“She’s a thief. She’s so stingy,” one of our long-time, Christ-following friends, Ming K whispered to me. “One time my little grandson accidentally destroyed her immature banana plant and she made me pay her for the full price of a ripe stalk of bananas being sold in the market! If our chickens walked near her house, she would open her pen and let them in and then close it. There’s no one who likes Chiruh except for her family. People — not me, other people — are saying, Let her die. She deserves it.’ I listened but didn’t entertain the gossip.
When she finished, I said, “She’s never done anything to me, and I would be sinning against her if I didn’t help her get better or give her more time to learn about Jesus. I don’t know anything about all the things she’s done, so I have no grudges against her.” Though Ming K agreed with me, she continued to gossip to me every time I saw her. One day I gently said, “Thank you, aunty, for looking out for me and warning me to be careful around Chiruh. But I don’t need to hear any more stories about her. I will not stop helping her.”
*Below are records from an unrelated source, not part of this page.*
(* ===== verification/Clock.v ===== *)
(** * POSIX clocks: conversions between times and ticks, the real-time clock, sleeping
    (tools/gcc4libstdxx/ecos/compat/posix: time.cxx)

    The clock of the kernel counts ticks; its converters between ticks and other units are
    a class with their documented effect. *)

From S2P Require Import Prelude.

Definition CLOCK_REALTIME : Z := 0.

(** The converters of the kernel's clock: a second in nanoseconds and a nanosecond to
    ticks, a tick to nanoseconds.  Values are unsigned with 64 bits. *)
Class KClock := {
  tick_ns : Z;
  convert_sec : Z -> Z;
  convert_ns : Z -> Z;
  convert_ns_inverse : Z -> Z;
  tick_ns_pos : 0 < tick_ns <= 1000000000;
  convert_sec_spec : forall n, 0 <= n < 2 ^ 32 -> convert_sec n = n * 1000000000 / tick_ns;
  convert_ns_spec : forall n, 0 <= n < 2 ^ 32 -> convert_ns n = n / tick_ns;
  convert_inverse_spec : forall n, 0 <= n -> n * tick_ns < 2 ^ 64 -> convert_ns_inverse n = n * tick_ns;
}.

Abbreviation u64 := (uwrap 64).

Record timespec := mkTs { tv_sec : Z; tv_nsec : Z }.

Section Clock.
Context {kc : KClock}.

(** A null pointer is [None]. *)
Definition valid_timespec (tp : option timespec) : bool :=
  match tp with
  | None => false
  | Some t => negb ((tv_nsec t <? 0) || (tv_nsec t >? 1000000000))
  end.

Definition tickns : Z := convert_ns_inverse 1.

Definition cyg_timespec_to_ticks (tp : timespec) (roundup : bool) : Z :=
  if (tv_sec tp =? 0) && (tv_nsec tp =? 0) then 0
  else
    let ticks := convert_sec (u64 (tv_sec tp)) in
    if roundup then u64 (ticks + convert_ns (u64 (u64 (tv_nsec tp) + tickns - 1)))
    else u64 (ticks + convert_ns (u64 (tv_nsec tp))).

Definition cyg_ticks_to_timespec (ticks : Z) : timespec :=
  if ticks =? 0 then mkTs 0 0
  else
    let nsecs := convert_ns_inverse ticks in
    mkTs (s32 (nsecs / 1000000000)) (s32 (nsecs mod 1000000000)).

(** ** Lemmas *)

Lemma div_at_most a b : 0 <= a -> 0 < b -> a / b <= a.
Proof. intros Ha Hb. apply Z.div_le_upper_bound; [done|]. nia. Qed.

Lemma tickns_eq : tickns = tick_ns.
Proof. unfold tickns. pose proof tick_ns_pos. rewrite convert_inverse_spec; lia. Qed.

(** A time of day: what the fields of a valid time hold. *)
Definition is_time (t : timespec) : Prop := 0 <= tv_sec t < 2 ^ 31 /\ 0 <= tv_nsec t < 1000000000.

Definition nanoseconds (t : timespec) : Z := tv_sec t * 1000000000 + tv_nsec t.

Lemma floor_ticks t : is_time t ->
  cyg_timespec_to_ticks t false = tv_sec t * 1000000000 / tick_ns + tv_nsec t / tick_ns.
Proof.
  intros [Hs Hn]. pose proof tick_ns_pos as Hp. unfold cyg_timespec_to_ticks.
  destruct ((tv_sec t =? 0) && (tv_nsec t =? 0)) eqn:E.
  - apply andb_true_iff in E as [->%Z.eqb_eq ->%Z.eqb_eq]. by rewrite !Zdiv_0_l.
  - rewrite (uwrap_id 64 (tv_sec t)), (uwrap_id 64 (tv_nsec t)), convert_sec_spec, convert_ns_spec by lia.
    apply uwrap_id. pose proof (Z.div_pos (tv_sec t * 1000000000) tick_ns). pose proof (Z.div_pos (tv_nsec t) tick_ns).
    assert (tv_sec t * 1000000000 / tick_ns <= tv_sec t * 1000000000) by (apply div_at_most; lia).
    assert (tv_nsec t / tick_ns <= tv_nsec t) by (apply div_at_most; lia). lia.
Qed.

Lemma ceiling_ticks t : is_time t -> nanoseconds t <> 0 ->
  cyg_timespec_to_ticks t true = tv_sec t * 1000000000 / tick_ns + (tv_nsec t + tick_ns - 1) / tick_ns.
Proof.
  intros [Hs Hn] H0. pose proof tick_ns_pos as Hp. unfold cyg_timespec_to_ticks. rewrite tickns_eq.
  destruct ((tv_sec t =? 0) && (tv_nsec t =? 0)) eqn:E.
  - apply andb_true_iff in E as [E1%Z.eqb_eq E2%Z.eqb_eq]. unfold nanoseconds in H0. lia.
  - rewrite (uwrap_id 64 (tv_sec t)), (uwrap_id 64 (tv_nsec t)), (uwrap_id 64 (tv_nsec t + tick_ns - 1)), convert_sec_spec, convert_ns_spec by lia.
    apply uwrap_id. pose proof (Z.div_pos (tv_sec t * 1000000000) tick_ns). pose proof (Z.div_pos (tv_nsec t + tick_ns - 1) tick_ns).
    assert (tv_sec t * 1000000000 / tick_ns <= tv_sec t * 1000000000) by (apply div_at_most; lia).
    assert ((tv_nsec t + tick_ns - 1) / tick_ns <= tv_nsec t + tick_ns - 1) by (apply div_at_most; lia). lia.
Qed.

(** Rounding up is never short by more than the rest of the seconds in ticks, and not at
    all when a second is a whole number of ticks. *)
Lemma ceiling_enough t : is_time t -> (tick_ns | 1000000000) -> nanoseconds t <> 0 ->
  nanoseconds t <= cyg_timespec_to_ticks t true * tick_ns < nanoseconds t + tick_ns.
Proof.
  intros Ht [k Hk] H0. rewrite (ceiling_ticks t Ht H0). pose proof tick_ns_pos as Hp. unfold nanoseconds.
  assert (tv_sec t * 1000000000 = tv_sec t * k * tick_ns) as -> by (rewrite Hk; ring). rewrite Z.div_mul by lia.
  pose proof (Z.div_mod (tv_nsec t + tick_ns - 1) tick_ns) as Hdm. pose proof (Z.mod_pos_bound (tv_nsec t + tick_ns - 1) tick_ns) as Hmb.
  specialize (Hdm ltac:(lia)). specialize (Hmb ltac:(lia)). lia.
Qed.

Lemma ticks_to_timespec_eq n : 0 <= n -> n * tick_ns < 2 ^ 31 * 1000000000 ->
  cyg_ticks_to_timespec n = mkTs (n * tick_ns / 1000000000) (n * tick_ns mod 1000000000).
Proof.
  intros Hn Hb. pose proof tick_ns_pos as Hp. unfold cyg_ticks_to_timespec. destruct (Z.eqb_spec n 0) as [->|Hne]; [done|].
  rewrite convert_inverse_spec by lia. pose proof (Z.mod_pos_bound (n * tick_ns) 1000000000). pose proof (Z.div_pos (n * tick_ns) 1000000000).
  assert (n * tick_ns / 1000000000 < 2 ^ 31) by (apply Z.div_lt_upper_bound; lia). by rewrite !s32_id by lia.
Qed.

Lemma ticks_to_timespec_time n : 0 <= n -> n * tick_ns < 2 ^ 31 * 1000000000 ->
  is_time (cyg_ticks_to_timespec n) /\ nanoseconds (cyg_ticks_to_timespec n) = n * tick_ns.
Proof.
  intros Hn Hb. rewrite ticks_to_timespec_eq by done. pose proof tick_ns_pos as Hp. unfold is_time, nanoseconds. cbn.
  pose proof (Z.mod_pos_bound (n * tick_ns) 1000000000). pose proof (Z.div_mod (n * tick_ns) 1000000000 ltac:(lia)).
  pose proof (Z.div_pos (n * tick_ns) 1000000000). assert (n * tick_ns / 1000000000 < 2 ^ 31) by (apply Z.div_lt_upper_bound; lia). lia.
Qed.

(** When a second is a whole number of ticks a number of ticks comes back unchanged. *)
Lemma ticks_roundtrip n roundup : (tick_ns | 1000000000) -> 0 <= n -> n * tick_ns < 2 ^ 31 * 1000000000 ->
  cyg_timespec_to_ticks (cyg_ticks_to_timespec n) roundup = n.
Proof.
  intros Hd Hn Hb. destruct (ticks_to_timespec_time n Hn Hb) as [Ht Hns]. pose proof tick_ns_pos as Hp.
  destruct (Z.eq_dec n 0) as [->|Hne]; [by unfold cyg_ticks_to_timespec, cyg_timespec_to_ticks|].
  destruct roundup.
  - assert (nanoseconds (cyg_ticks_to_timespec n) <> 0) as H0 by (rewrite Hns; nia). pose proof (ceiling_enough _ Ht Hd H0). nia.
  - rewrite floor_ticks by done. unfold nanoseconds in Hns. destruct Hd as [k Hk].
    set (t := cyg_ticks_to_timespec n) in *. rewrite Hk, Z.mul_assoc, Z.div_mul by lia.
    assert (tv_nsec t = (n - tv_sec t * k) * tick_ns) as ->.
    { replace (tv_nsec t) with (n * tick_ns - tv_sec t * 1000000000) by lia. rewrite Hk. ring. }
    rewrite Z.div_mul by lia. lia.
Qed.

End Clock.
Apparently, I’m caring for a patient who is hated by many in our neighborhood. Will this taint my reputation? Will others refuse to associate with me because I’ve been helping Chiruh? So far, everyone is still cordial, but that’s to be expected in Cambodian culture. Here, you can’t tell who hates you, or who is talking about you behind your back. When I visit Chiruh every morning to change her dressings and clean her wound, we have nothing but positive encounters. “Oh, she speaks so sweetly, but behind your back she’s a crooked woman,” Ming K has warned me.
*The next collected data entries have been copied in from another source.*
(* ===== verification/Signal.v ===== *)
(** * POSIX signals
    (tools/gcc4libstdxx/ecos/compat/posix: signal.cxx, and the delivery of timer expirations
    of time.cxx)

    Signals are generated for the process or for a thread, with values that are queued in
    circular lists made from a pool, and delivered to the running thread by calling its
    handlers, which may call back.  The calls of all threads are taken in the order in which
    they hold the mutex; what the others do while a thread waits is an input.

    The kernel's clocks and alarms are classes.  Built without the [_exit] of the C library:
    a signal with the default action is recorded and the thread goes on. *)

From stdpp Require Import gmap.
From S2P Require Import Prelude.
From S2P Require Import Hal.
From S2P Require Import Clock.

(** An alarm of the kernel; [get_times] gives the trigger and the interval.  When it goes
    off, the kernel moves its trigger on by the interval, or disables it if that is 0, and
    calls its function. *)
Class KAlarm := {
  Cyg_Alarm : Type;
  alarm_new : Cyg_Alarm;
  alarm_initialize : Z -> Z -> Cyg_Alarm -> Cyg_Alarm;
  alarm_disable : Cyg_Alarm -> Cyg_Alarm;
  alarm_fire : Cyg_Alarm -> Cyg_Alarm;
  alarm_times : Cyg_Alarm -> Z * Z;
  alarm_enabled : Cyg_Alarm -> bool;
  alarm_new_spec : alarm_enabled alarm_new = false;
  alarm_initialize_spec : forall t i a,
    alarm_times (alarm_initialize t i a) = (t, i) /\ alarm_enabled (alarm_initialize t i a) = true;
  alarm_disable_spec : forall a, alarm_times (alarm_disable a) = alarm_times a /\ alarm_enabled (alarm_disable a) = false;
  alarm_fire_spec : forall a t i, alarm_times a = (t, i) ->
    alarm_times (alarm_fire a) = (if i =? 0 then t else u64 (t + i), i) /\ alarm_enabled (alarm_fire a) = negb (i =? 0);
}.

(** ** Constants *)

Definition SIG_DFL : Z := 1.
Definition SIG_IGN : Z := 2.
Definition SIGALRM : Z := 14.
Definition SA_SIGINFO : Z := 2.
Definition SIGEV_NONE : Z := 1.
Definition SIGEV_SIGNAL : Z := 2.
Definition SIGEV_THREAD : Z := 3.
Definition SIG_BLOCK : Z := 1.
Definition SIG_UNBLOCK : Z := 2.
Definition SIG_SETMASK : Z := 3.
Definition NSIG : nat := 32.

(** Codes of the C library, the sizes of the pool and of the tables. *)
Class PosixConfig := {
  SI_USER : Z; SI_QUEUE : Z; SI_TIMER : Z;
  EINVAL : Z; ESRCH : Z; EAGAIN : Z; EINTR : Z;
  SIGQUEUE_MAX : nat; POSIX_TIMER_MAX : nat; PTHREAD_THREADS_MAX : nat;
}.

(** ** Data *)

Record siginfo_t := mkSi { si_signo : Z; si_code : Z; si_value : Z }.

Record signal_info := mkInfo { next : option nat; si : siginfo_t }.

(** [sa_sigaction] is the same field. *)
Record sigaction_t := mkSa { sa_mask : Z; sa_flags : Z; sa_handler : Z }.

Record signal_state := mkSs { sa : sigaction_t; pending : option nat }.

Record sigevent := mkEv { sigev_notify : Z; sigev_signo : Z; sigev_value : Z }.

(** The signals of a thread. *)
Record pthread_info := mkPt { sigpending_set : Z; sigmask : Z }.

(** A handler that was called: the thread, the handler, the signal, what it gets with it,
    and the mask meanwhile. *)
Record call := mkCall { c_thread : Z; c_handler : Z; c_signo : Z; c_info : option siginfo_t; c_mask : Z }.

(** Calls that a handler or another thread makes. *)
Inductive op :=
| Kill (pid sig : Z)
| PthreadKill (threadid sig : Z)
| Sigaction (sig : Z) (act : sigaction_t)
| Sigqueue (pid sig value : Z)
| Sigmask (how : Z) (set : option Z).

(** What happens while a thread waits: a call of another thread, the alarm, a timer, time;
    then whether the wait ended well and whether the ASR of the thread ran. *)
Inductive other := By (thread : option Z) (o : op) | AlarmFires | TimerExpires (i : nat) | TimePasses (ticks : Z).

Record wake := mkWake { w_others : list other; w_asr : bool; w_result : bool }.

(** The application: what the handler at an address calls, if there is a function at this
    address; there is none at the null pointer and at the number of the default action. *)
Class App := {
  handler_ops : Z -> option (list op);
  no_function : handler_ops 0 = None /\ handler_ops SIG_DFL = None;
}.

Section Code.
Context {kc : KClock} {ka : KAlarm} {cfg : PosixConfig} {app : App}.

Record posix_timer := mkTimer {
  id : Z;
  alarm : Cyg_Alarm;
  armed : bool;
  t_pending : bool;
  overrun : Z;
  sigev : sigevent
}.

Record st := mkSt {
  sig_pending : Z;
  sigstate : list signal_state;
  siginfo : list signal_info;
  siginfo_next : option nat;
  threads : gmap Z pthread_info;
  self : option Z;  (* the running thread, if POSIX made it *)
  held : bool;  (* it holds the mutex of the signals *)
  sigalrm_alarm : Cyg_Alarm;
  sigalrm_armed : bool;
  sigalrm_pending : bool;
  timer_table : list posix_timer;
  timer_next : nat;
  timer_id_cookie : Z;
  now : Z;  (* the value of the clock *)
  errno : Z;
  calls : list call;  (* the handlers that were called, the last first *)
  wakes : list wake  (* how the coming waits end *)
}.

Definition set_sig_pending (v : Z) (s : st) : st := mkSt v (sigstate s) (siginfo s) (siginfo_next s) (threads s) (self s) (held s) (sigalrm_alarm s) (sigalrm_armed s) (sigalrm_pending s) (timer_table s) (timer_next s) (timer_id_cookie s) (now s) (errno s) (calls s) (wakes s).
Definition set_sigstate (v : list signal_state) (s : st) : st := mkSt (sig_pending s) v (siginfo s) (siginfo_next s) (threads s) (self s) (held s) (sigalrm_alarm s) (sigalrm_armed s) (sigalrm_pending s) (timer_table s) (timer_next s) (timer_id_cookie s) (now s) (errno s) (calls s) (wakes s).
Definition set_siginfo (v : list signal_info) (s : st) : st := mkSt (sig_pending s) (sigstate s) v (siginfo_next s) (threads s) (self s) (held s) (sigalrm_alarm s) (sigalrm_armed s) (sigalrm_pending s) (timer_table s) (timer_next s) (timer_id_cookie s) (now s) (errno s) (calls s) (wakes s).
Definition set_siginfo_next (v : option nat) (s : st) : st := mkSt (sig_pending s) (sigstate s) (siginfo s) v (threads s) (self s) (held s) (sigalrm_alarm s) (sigalrm_armed s) (sigalrm_pending s) (timer_table s) (timer_next s) (timer_id_cookie s) (now s) (errno s) (calls s) (wakes s).
Definition set_threads (v : gmap Z pthread_info) (s : st) : st := mkSt (sig_pending s) (sigstate s) (siginfo s) (siginfo_next s) v (self s) (held s) (sigalrm_alarm s) (sigalrm_armed s) (sigalrm_pending s) (timer_table s) (timer_next s) (timer_id_cookie s) (now s) (errno s) (calls s) (wakes s).
Definition set_self (v : option Z) (s : st) : st := mkSt (sig_pending s) (sigstate s) (siginfo s) (siginfo_next s) (threads s) v (held s) (sigalrm_alarm s) (sigalrm_armed s) (sigalrm_pending s) (timer_table s) (timer_next s) (timer_id_cookie s) (now s) (errno s) (calls s) (wakes s).
Definition set_held (v : bool) (s : st) : st := mkSt (sig_pending s) (sigstate s) (siginfo s) (siginfo_next s) (threads s) (self s) v (sigalrm_alarm s) (sigalrm_armed s) (sigalrm_pending s) (timer_table s) (timer_next s) (timer_id_cookie s) (now s) (errno s) (calls s) (wakes s).
Definition set_sigalrm_alarm (v : Cyg_Alarm) (s : st) : st := mkSt (sig_pending s) (sigstate s) (siginfo s) (siginfo_next s) (threads s) (self s) (held s) v (sigalrm_armed s) (sigalrm_pending s) (timer_table s) (timer_next s) (timer_id_cookie s) (now s) (errno s) (calls s) (wakes s).
Definition set_sigalrm_armed (v : bool) (s : st) : st := mkSt (sig_pending s) (sigstate s) (siginfo s) (siginfo_next s) (threads s) (self s) (held s) (sigalrm_alarm s) v (sigalrm_pending s) (timer_table s) (timer_next s) (timer_id_cookie s) (now s) (errno s) (calls s) (wakes s).
Definition set_sigalrm_pending (v : bool) (s : st) : st := mkSt (sig_pending s) (sigstate s) (siginfo s) (siginfo_next s) (threads s) (self s) (held s) (sigalrm_alarm s) (sigalrm_armed s) v (timer_table s) (timer_next s) (timer_id_cookie s) (now s) (errno s) (calls s) (wakes s).
Definition set_timer_table (v : list posix_timer) (s : st) : st := mkSt (sig_pending s) (sigstate s) (siginfo s) (siginfo_next s) (threads s) (self s) (held s) (sigalrm_alarm s) (sigalrm_armed s) (sigalrm_pending s) v (timer_next s) (timer_id_cookie s) (now s) (errno s) (calls s) (wakes s).
Definition set_timer_next (v : nat) (s : st) : st := mkSt (sig_pending s) (sigstate s) (siginfo s) (siginfo_next s) (threads s) (self s) (held s) (sigalrm_alarm s) (sigalrm_armed s) (sigalrm_pending s) (timer_table s) v (timer_id_cookie s) (now s) (errno s) (calls s) (wakes s).
Definition set_timer_id_cookie (v : Z) (s : st) : st := mkSt (sig_pending s) (sigstate s) (siginfo s) (siginfo_next s) (threads s) (self s) (held s) (sigalrm_alarm s) (sigalrm_armed s) (sigalrm_pending s) (timer_table s) (timer_next s) v (now s) (errno s) (calls s) (wakes s).
Definition set_now (v : Z) (s : st) : st := mkSt (sig_pending s) (sigstate s) (siginfo s) (siginfo_next s) (threads s) (self s) (held s) (sigalrm_alarm s) (sigalrm_armed s) (sigalrm_pending s) (timer_table s) (timer_next s) (timer_id_cookie s) v (errno s) (calls s) (wakes s).
Definition set_errno (v : Z) (s : st) : st := mkSt (sig_pending s) (sigstate s) (siginfo s) (siginfo_next s) (threads s) (self s) (held s) (sigalrm_alarm s) (sigalrm_armed s) (sigalrm_pending s) (timer_table s) (timer_next s) (timer_id_cookie s) (now s) v (calls s) (wakes s).
Definition set_calls (v : list call) (s : st) : st := mkSt (sig_pending s) (sigstate s) (siginfo s) (siginfo_next s) (threads s) (self s) (held s) (sigalrm_alarm s) (sigalrm_armed s) (sigalrm_pending s) (timer_table s) (timer_next s) (timer_id_cookie s) (now s) (errno s) v (wakes s).
Definition set_wakes (v : list wake) (s : st) : st := mkSt (sig_pending s) (sigstate s) (siginfo s) (siginfo_next s) (threads s) (self s) (held s) (sigalrm_alarm s) (sigalrm_armed s) (sigalrm_pending s) (timer_table s) (timer_next s) (timer_id_cookie s) (now s) (errno s) (calls s) v.

(** ** Access *)

(** A thread that locks the mutex again blocks itself: [UB]. *)
Definition lock : M st unit := fun s => if held s then UB else Ret (tt, set_held true s).

Definition unlock : M st unit := modify (set_held false).

Definition self_id : M st Z := fun s => match self s with Some t => Ret (t, s) | None => UB end.

Definition thread_at (t : Z) : M st pthread_info := fun s =>
  match threads s !! t with Some p => Ret (p, s) | None => UB end.

Definition upd_thread (t : Z) (f : pthread_info -> pthread_info) : M st unit :=
  p ← thread_at t; modify (fun s => set_threads (<[t := f p]> (threads s)) s).

Definition set_mask (m : Z) (p : pthread_info) : pthread_info := mkPt (sigpending_set p) m.

Definition set_pending_set (v : Z) (p : pthread_info) : pthread_info := mkPt v (sigmask p).

Definition state_at (sig : Z) : M st signal_state := fun s =>
  match sigstate s !! Z.to_nat sig with Some x => if sig <? 0 then UB else Ret (x, s) | None => UB end.

Definition upd_state (sig : Z) (f : signal_state -> signal_state) : M st unit :=
  x ← state_at sig; modify (fun s => set_sigstate (<[Z.to_nat sig := f x]> (sigstate s)) s).

Definition node_at (i : nat) : M st signal_info := fun s =>
  match siginfo s !! i with Some x => Ret (x, s) | None => UB end.

Definition put_node (i : nat) (x : signal_info) : M st unit :=
  node_at i;; modify (fun s => set_siginfo (<[i := x]> (siginfo s)) s).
I told Ming K that if anyone ever speaks in her presence about me caring for Chiruh, she should tell them the same words I’ve told her; that I will help anyone, no matter what they’ve done. I’m not sure what people are saying about me among themselves, but I’ve decided I don’t really care. All I can do is strive to follow the example that Jesus set for me: to care for those in need, no matter who they are.